*Brief:*
Please copy, with no word changed, only the run of lines that opens with the line containing "End Handler_." and closes with the last line below.

::: Material for the task :::

(* ===== verification/HecEventFacts.v ===== *)
(** HEC payloads: what is encoded into a query is read from it, a query can end the
    process, and an event becomes one record whose attributes are named once, the
    event's own before the request's. *)

From S2P Require Import Prelude Text Lists Float Model Proto Utf8 Httpd Json HecEvent.
Open Scope string_scope.
Open Scope Z_scope.
Open Scope list_scope.

(** ** The query *)

Definition unreserved (b : byte) : bool :=
  let v := byte_val b in
  ((48 <=? v) && (v <=? 57)) || ((65 <=? v) && (v <=? 90)) || ((97 <=? v) && (v <=? 122)) || existsb (Z.eqb v) [45; 46; 95; 126].

Definition hex_upper (d : Z) : byte := to_byte (if d <? 10 then 48 + d else 55 + d).

(** What a client writes for a byte. *)
Definition enc_byte (b : byte) : bytes :=
  if unreserved b then [b] else [Byte.x25; hex_upper (byte_val b / 16); hex_upper (byte_val b mod 16)].
Definition enc_bytes (bs : bytes) : bytes := concat (List.map enc_byte bs).
Definition percent_encode (s : string) : string := string_of_list_byte (enc_bytes (list_byte_of_string s)).

Lemma hex_pair_upper b : hex_pair (hex_upper (byte_val b / 16)) (hex_upper (byte_val b mod 16)) = Some (byte_val b).
Proof. by destruct b. Qed.

Lemma unreserved_plain b : unreserved b = true -> Byte.eqb b Byte.x25 = false /\ Byte.eqb b Byte.x2b = false.
Proof. by destruct b. Qed.

Lemma enc_head bs : match enc_bytes bs with x :: _ => cont x | [] => false end = false.
Proof.
  destruct bs as [|b bs]; [done|]. unfold enc_bytes. cbn [List.map concat]. unfold enc_byte.
  destruct (unreserved b) eqn:E; cbn [app]; [|done]. revert E. by destruct b.
Qed.

Lemma percent_bytes_enc bs : percent_bytes (enc_bytes bs) = Some bs.
Proof.
  induction bs as [|b bs IH]; [done|]. unfold enc_bytes. cbn [List.map concat]. fold (enc_bytes bs). unfold enc_byte.
  destruct (unreserved b) eqn:E; cbn [app percent_bytes].
  - destruct (unreserved_plain b E) as [-> ->]. by rewrite IH.
  - rewrite enc_head, hex_pair_upper. cbn [Byte.eqb]. by rewrite IH, to_byte_val.
Qed.

Lemma percent_roundtrip s : utf8 (list_byte_of_string s) = true -> percent_decode (percent_encode s) = Some s.
Proof.
  intros Hu. unfold percent_decode, percent_encode. rewrite list_byte_of_string_of_list_byte, percent_bytes_enc. cbn [fmap option_fmap option_map].
  by rewrite lossy_utf8, string_of_list_byte_of_string.
Qed.

Definition encode_query (kvs : list (string * string)) : string :=
  str_join "&" (List.map (fun kv => String.append (percent_encode (fst kv)) (String "=" (percent_encode (snd kv)))) kvs).

Lemma enc_no (c : ascii) s : unreserved (byte_of_ascii c) = false -> Ascii.eqb c "%" = false -> is_alnum c = false ->
  str_all (fun x => negb (Ascii.eqb c x)) (percent_encode s) = true.
Proof.
  intros Hc Hp Ha. unfold percent_encode. induction (list_byte_of_string s) as [|b bs IH]; [done|].
  assert (Hb : forall x, In x (enc_byte b) -> negb (Ascii.eqb c (ascii_of_byte x)) = true).
  { intros x Hx. apply negb_true_iff, Ascii.eqb_neq. intros ->. revert Hx. unfold enc_byte. rewrite byte_of_ascii_of_byte in Hc.
    destruct (unreserved b) eqn:E; [intros [->|[]]; congruence|]. intros [<-|[<-|[<-|[]]]]; [done| |]; revert Ha; clear; by destruct b. }
  unfold enc_bytes. cbn [List.map concat]. fold (enc_bytes bs). revert Hb. generalize (enc_byte b) as l. intros l Hb.
  induction l as [|x l IHl]; [exact IH|]. cbn [app string_of_list_byte]. 
  cbn. rewrite (Hb x (or_introl eq_refl) : negb _ = true). cbn [andb]. apply IHl. intros y Hy. apply Hb. by right.
Qed.
(* ===== verification/Hec.v ===== *)
(** The Splunk HEC receiver ([crates/logless-core/src/hec.rs]): who a request is
    from, its channel, ingesting a batch, polling acknowledgements, what is refused
    from the head, and the counters.

    A handler's early return is a reply; a panic, which ends the process, is no
    reply.  The clocks, a key set fetched meanwhile, fresh record ids and what the
    pipeline answers for a batch are the environment of a request. *)

From S2P Require Import Prelude Text Float Model Tenancy Jwt Auth Admin HecAck Proto Utf8 Httpd Json HecEvent.
Open Scope string_scope.
Open Scope Z_scope.
Open Scope list_scope.

(** ** Codes and configuration *)

Definition SUCCESS : Z := 0.
Definition TOKEN_REQUIRED : Z := 2.
Definition INVALID_AUTHORIZATION : Z := 3.
Definition INVALID_TOKEN : Z := 4.
Definition NO_DATA : Z := 5.
Definition INVALID_DATA_FORMAT : Z := 6.
Definition INCORRECT_INDEX : Z := 7.
Definition SERVER_BUSY : Z := 9.
Definition DATA_CHANNEL_MISSING : Z := 10.
Definition INVALID_DATA_CHANNEL : Z := 11.
Definition EVENT_FIELD_REQUIRED : Z := 12.
Definition EVENT_FIELD_BLANK : Z := 13.
Definition ACK_DISABLED : Z := 14.
Definition HEALTHY : Z := 17.

Record HecConfig := mkHecConfig {
  hc_enabled : bool; hc_addr : string; hc_workers : Z; hc_tokens : list string; hc_require_auth : bool; ack_enabled : bool;
  hc_max_body : Z; hc_max_decompressed : Z }.

Inductive Admitted_ := Accepted | Busy | IncorrectIndex.

(** [HecStats], all [u64]. *)
Record HecStats := mkHecStats {
  n_requests : Z; n_records : Z; n_accepted : Z; n_busy : Z; n_unauthorized : Z; n_bad_request : Z; n_too_large : Z; n_ack_queries : Z }.
Definition no_hec_stats : HecStats := mkHecStats 0 0 0 0 0 0 0 0.

Inductive Counter := CRequests | CRecords | CAccepted | CBusy | CUnauthorized | CBadRequest | CTooLarge | CAckQueries.
#[export] Instance Counter_eq_dec : EqDecision Counter.
Proof. solve_decision. Defined.

(** [fetch_add]. *)
Definition add_to (c : Counter) (n : Z) (s : HecStats) : HecStats :=
  let up d v := if bool_decide (c = d) then wadd64 v n else v in
  mkHecStats (up CRequests (n_requests s)) (up CRecords (n_records s)) (up CAccepted (n_accepted s)) (up CBusy (n_busy s))
    (up CUnauthorized (n_unauthorized s)) (up CBadRequest (n_bad_request s)) (up CTooLarge (n_too_large s)) (up CAckQueries (n_ack_queries s)).

Definition accounts_for_everything (s : HecStats) : bool :=
  n_requests s =? wrap64 (n_accepted s + n_busy s + n_unauthorized s + n_bad_request s + n_too_large s).

Record Batch := mkBatch { bt_seq : Z; bt_records : list LogRecord }.

(** The handler's cells, with every batch the pipeline was offered. *)
Record HecState := mkHecState { hec_stats : HecStats; hec_acks : AckTable; hec_auth : Verifier; offered : list (Batch * Admitted_) }.

Definition on_stats (f : HecStats -> HecStats) (s : HecState) : HecState := mkHecState (f (hec_stats s)) (hec_acks s) (hec_auth s) (offered s).
Definition on_acks (t : AckTable) (s : HecState) : HecState := mkHecState (hec_stats s) t (hec_auth s) (offered s).
Definition on_auth (v : Verifier) (s : HecState) : HecState := mkHecState (hec_stats s) (hec_acks s) v (offered s).
Definition on_offer (b : Batch * Admitted_) (s : HecState) : HecState := mkHecState (hec_stats s) (hec_acks s) (hec_auth s) (offered s ++ [b]).

(** What ends a handler: a reply, or a panic. *)
Inductive Exit := Answer (r : Reply) | Abort_.
Definition M : Type -> Type := SE HecState Exit.

Definition bump (c : Counter) : M unit := modify (on_stats (add_to c 1)).
Definition bump_by (c : Counter) (n : Z) : M unit := modify (on_stats (add_to c n)).
Definition or_abort {A} (o : option A) : M A := match o with Some a => mret a | None => fail Abort_ end.

Definition hec_reply (status code : Z) (text : string) : Reply :=
  json_reply status (quoted (concat_str ["{`text`:`"; text; "`,`code`:"; show_Z code; "}"])).
Definition answer {A} (status code : Z) (text : string) : M A := fail (Answer (hec_reply status code text)).
Definition refuse_with {A} (c : Counter) (status code : Z) (text : string) : M A := _ ← bump c; answer status code text.

Definition server_busy : Reply := with_header "Retry-After" "1" (hec_reply 503 SERVER_BUSY "Server is busy").

Definition loopback_host (r : Incoming) : bool := (header_count "host" r =? 1)%nat && host_allowed (header "host" r) [].

(** ** The handler *)

Record Env := mkEnv {
  now_nanos : Z; now_secs : Z; fetched : string + Fetched; saved : bool; fresh_ids : nat -> bytes; sink : Batch -> Admitted_ }.

Section Handler_.
Context (sha256 : bytes -> bytes) (from_slice : bytes -> option Json) (ed25519 : bytes -> bytes -> bytes -> bool).
Context (alnum_beyond : Z -> bool) (json_text : Json -> string) (json_stream : bytes -> list (option Json)).
Context (config : HecConfig) (open_ : bool) (env : Env).

Definition check_token (token : option string) : M Principal :=
  v ← gets hec_auth;
  let '(who, v) := authorize sha256 from_slice ed25519 AtHec OpIngest (negb open_) token (now_secs env) (fetched env) (saved env) v in
  _ ← modify (on_auth v);
  match who with
  | inr p => mret p
  | inl _ => refuse_with CUnauthorized 403 INVALID_TOKEN "Invalid token"
  end.

Definition splunk_token (header_ : string) : option string :=
  trim <$> match strip_prefix "Splunk " header_ with Some t => Some t | None => strip_prefix "splunk " header_ end.

Definition query_tokens (r : Incoming) : M (list string) :=
  kvs ← or_abort (query_pairs (Httpd.query r));
  mret (List.map snd (List.filter (fun kv => String.eqb (fst kv) "token") kvs)).

Definition authorized (r : Incoming) : M Principal :=
  let header_ := trim (default "" (header "authorization" r)) in
  from_query ← (if String.eqb header_ "" then query_tokens r else mret []);
  if open_ then
    let one := (header_count "authorization" r <=? 1)%nat in
    check_token (match (if one then splunk_token header_ else None) with
                 | Some t => Some t
                 | None => match from_query with [t] => Some t | _ => None end
                 end)
  else if (1 <? header_count "authorization" r)%nat then refuse_with CUnauthorized 401 INVALID_AUTHORIZATION "Invalid authorization"
  else if String.eqb header_ "" then
    match from_query with
    | [token] => check_token (Some token)
    | [] => _ ← bump CUnauthorized;
            _ ← modify (fun s => on_auth (refuse (now_secs env) Missing (hec_auth s)) s);
            answer 401 TOKEN_REQUIRED "Token is required"
    | _ => refuse_with CUnauthorized 401 INVALID_AUTHORIZATION "Invalid authorization"
    end
  else match splunk_token header_ with
       | None => refuse_with CUnauthorized 401 INVALID_AUTHORIZATION "Invalid authorization"
       | Some token => check_token (Some token)
       end.

Definition channel (r : Incoming) : M (option string) :=
  c ← match header "x-splunk-request-channel" r with
      | Some c => mret (Some c)
      | None => kvs ← or_abort (query_pairs (Httpd.query r));
                mret (snd <$> List.find (fun kv => String.eqb (fst kv) "channel") kvs)
      end;
  mret (match c with Some c => if non_empty c then Some c else None | None => None end).

(** A failure still counts the request. *)
Definition counting_request {A} (m : M A) : M A := fun s =>
  match m s with
  | (inr a, s) => (inr a, on_stats (add_to CRequests 1) s)
  | (inl (Answer r), s) => (inl (Answer r), on_stats (add_to CRequests 1) s)
  | (inl Abort_, s) => (inl Abort_, s)
  end.

Definition event_refusal (e : EventError) : Z * string :=
  match e with
  | NoData => (NO_DATA, "No data")
  | InvalidFormat => (INVALID_DATA_FORMAT, "Invalid data format")
  | EventRequired => (EVENT_FIELD_REQUIRED, "Event field is required")
  | EventBlank => (EVENT_FIELD_BLANK, "Event field cannot be blank")
  end.

Definition ack_reply (id : Z) : Reply := json_reply 200 (quoted (concat_str ["{`text`:`Success`,`code`:0,`ackId`:"; show_Z id; "}"])).

(** The batch is offered under a sequence of its own; only what is accepted is acknowledged. *)
Definition offer (channel_ : option string) (records : list LogRecord) : M Reply :=
  t ← gets hec_acks;
  let '(seq, t) := next_batch_seq t in
  _ ← modify (on_acks t);
  let batch := mkBatch seq records in
  _ ← modify (on_offer (batch, sink env batch));
  match sink env batch with
  | Accepted =>
      _ ← bump CAccepted;
      _ ← bump_by CRecords (Z.of_nat (List.length records));
      match (if ack_enabled config then channel_ else None) with
      | Some c =>
          t ← gets hec_acks;
          let '(id, t) := HecAck.issue c seq t in
          _ ← modify (on_acks t);
          mret (ack_reply id)
      | None => mret (hec_reply 200 SUCCESS "Success")
      end
  | Busy => _ ← bump CBusy; mret server_busy
  | IncorrectIndex => _ ← bump CBadRequest; mret (hec_reply 400 INCORRECT_INDEX "Incorrect index")
  end.

Definition hec_ingest (r : Incoming) (raw : bool) : M Reply :=
  principal ← counting_request (authorized r);
  channel_ ← channel r;
  defaults ← or_abort (from_query (Httpd.query r));
  let parsed := if raw then parse_raw_body alnum_beyond (fresh_ids env) (rq_body r) defaults (now_nanos env)
                else parse_event_body alnum_beyond json_text json_stream (fresh_ids env) (rq_body r) defaults (now_nanos env) in
  match parsed with
  | inl e => let '(code, text) := event_refusal e in refuse_with CBadRequest 400 code text
  | inr records =>
      v ← gets hec_auth;
      let '(admitted, v) := admit_batch (now_secs env) principal records "index" true v in
      _ ← modify (on_auth v);
      match admitted with
      | inl IndexRefused => refuse_with CBadRequest 400 INCORRECT_INDEX "Incorrect index"
      | inl OtherTenant =>
          _ ← bump CUnauthorized;
          _ ← modify (fun s => on_auth (refuse (now_secs env) WrongTenant (hec_auth s)) s);
          answer 403 INVALID_AUTHORIZATION "Forbidden"
      | inr (_, records) =>
          t ← gets hec_acks;
          _ ← (match (if ack_enabled config then channel_ else None) with
               | Some c => if has_capacity c t then mret tt else _ ← bump CBusy; fail (Answer server_busy)
               | None => mret tt
               end : M unit);
          offer channel_ records
      end
  end.

Definition acks_body (resolved : list (Z * bool)) : string :=
  quoted (concat_str ["{`acks`:{"; str_join "," (List.map (fun a : Z * bool => concat_str ["`"; show_Z (fst a); "`:"; if snd a then "true" else "false"]) resolved); "}}"]).

Definition ack_query (r : Incoming) : M Reply :=
  _ ← authorized r;
  if negb (ack_enabled config) then answer 400 ACK_DISABLED "ACK is disabled"
  else
    c ← channel r;
    match c with
    | None => answer 400 DATA_CHANNEL_MISSING "Data channel is missing"
    | Some c =>
        _ ← bump CAckQueries;
        match from_slice (rq_body r) ≫= get "acks" with
        | Some (JArr items) =>
            t ← gets hec_acks;
            mret (json_reply 200 (acks_body (HecAck.query c (omap Json.as_u64 items) t)))
        | _ => answer 400 INVALID_DATA_FORMAT "Invalid data format"
        end
    end.

Definition event_paths : list string := ["/services/collector"; "/services/collector/event"; "/services/collector/event/1.0"].

Definition hec_route (r : Incoming) : M Reply :=
  match Httpd.method r with
  | Httpd.Get =>
      if in_words (rq_path r) ["/services/collector/health"; "/services/collector/health/1.0"] then mret (hec_reply 200 HEALTHY "HEC is healthy")
      else mret (hec_reply 405 INVALID_DATA_FORMAT "Only POST is supported")
  | Httpd.Post =>
      if String.eqb (rq_path r) "/services/collector/ack" then ack_query r
      else if String.eqb (rq_path r) "/services/collector/raw" then hec_ingest r true
      else if in_words (rq_path r) event_paths then hec_ingest r false
      else mret (hec_reply 404 INVALID_DATA_FORMAT "Not found")
  | _ => mret (hec_reply 405 INVALID_DATA_FORMAT "Only POST is supported")
  end.

(** The refusals that need only the head; [true] with the counter they take. *)
Definition hec_refusal (r : Incoming) : M (option (Reply * option Counter)) :=
  let browser := bool_decide (is_Some (header "origin" r)) || bool_decide (is_Some (header "sec-fetch-site" r)) in
  if open_ && (browser || negb (loopback_host r)) then mret (Some (hec_reply 403 INVALID_AUTHORIZATION "Forbidden", Some CUnauthorized))
  else fun s =>
    match authorized r s with
    | (inl (Answer denied), s) => (inr (Some (denied, None)), s)
    | (inl Abort_, s) => (inl Abort_, s)
    | (inr _, s) =>
        (inr (if (1 <? header_count "x-splunk-request-channel" r)%nat
              then Some (hec_reply 400 INVALID_DATA_CHANNEL "Invalid data channel", Some CBadRequest)
              else if negb (encoding_accepted r)
              then Some (hec_reply 415 INVALID_DATA_FORMAT "Content-Encoding must be gzip or absent", Some CBadRequest)
              else None), s)
    end.

Definition hec_preflight (r : Incoming) : M (option Reply) :=
  let ingest := if bool_decide (Httpd.method r = Httpd.Post) then
                  if String.eqb (rq_path r) "/services/collector/ack" then Some false
                  else if in_words (rq_path r) (event_paths ++ ["/services/collector/raw"]) then Some true else None
                else None in
  match ingest with
  | None => mret None
  | Some ingest =>
      refused ← hec_refusal r;
      match refused with
      | None => mret None
      | Some (reply, counter) =>
          _ ← (if ingest then _ ← bump CRequests; match counter with Some c => bump c | None => mret tt end else mret tt : M unit);
          mret (Some reply)
      end
  end.

Definition hec_reject (why : Reject) : M Reply :=
  _ ← bump CRequests;
  match why with
  | TooLarge => _ ← bump CTooLarge; mret (hec_reply 413 INVALID_DATA_FORMAT "Request body exceeds the configured limit")
  | Unreadable => _ ← bump CBadRequest; mret (hec_reply 400 INVALID_DATA_FORMAT "Invalid data format")
  end.

(** A method of the handler as the listener sees it. *)
Definition run {A} (f : A -> option Reply) (m : M A) (s : HecState) : option (option Reply * HecState) :=
  match m s with
  | (inr a, s) => Some (f a, s)
  | (inl (Answer r), s) => Some (Some r, s)
  | (inl Abort_, _) => None
  end.
Definition run_reply (m : M Reply) (s : HecState) : option (Reply * HecState) :=
  match m s with
  | (inr r, s) | (inl (Answer r), s) => Some (r, s)
  | (inl Abort_, _) => None
  end.

Definition HecHandler : Handler HecState := {|
  preflight := fun r => run id (hec_preflight r);
  handle := fun r => run_reply (hec_route r);
  reject := fun why => run_reply (hec_reject why) |}.
End Handler_.

(** [Receiver::start]: an empty token list is open on loopback only. *)
Definition hec_open (loopback : bool) (c : HecConfig) : bool :=
  match hc_tokens c with [] => negb (hc_require_auth c) && loopback | _ => false end.
Definition start_refused (loopback : bool) (c : HecConfig) (v : Verifier) : bool :=
  negb (hec_open loopback c) && negb (can_authenticate AtHec OpIngest v).
Definition receiver_limits (c : HecConfig) : Limits * HeadLimits := (mkLimits (hc_max_body c) (hc_max_decompressed c), ingest_limits (hc_workers c)).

:::

*Answer to this exercise:*
End Handler_.

(** [Receiver::start]: an empty token list is open on loopback only. *)
Definition hec_open (loopback : bool) (c : HecConfig) : bool :=
  match hc_tokens c with [] => negb (hc_require_auth c) && loopback | _ => false end.
Definition start_refused (loopback : bool) (c : HecConfig) (v : Verifier) : bool :=
  negb (hec_open loopback c) && negb (can_authenticate AtHec OpIngest v).
Definition receiver_limits (c : HecConfig) : Limits * HeadLimits := (mkLimits (hc_max_body c) (hc_max_decompressed c), ingest_limits (hc_workers c)).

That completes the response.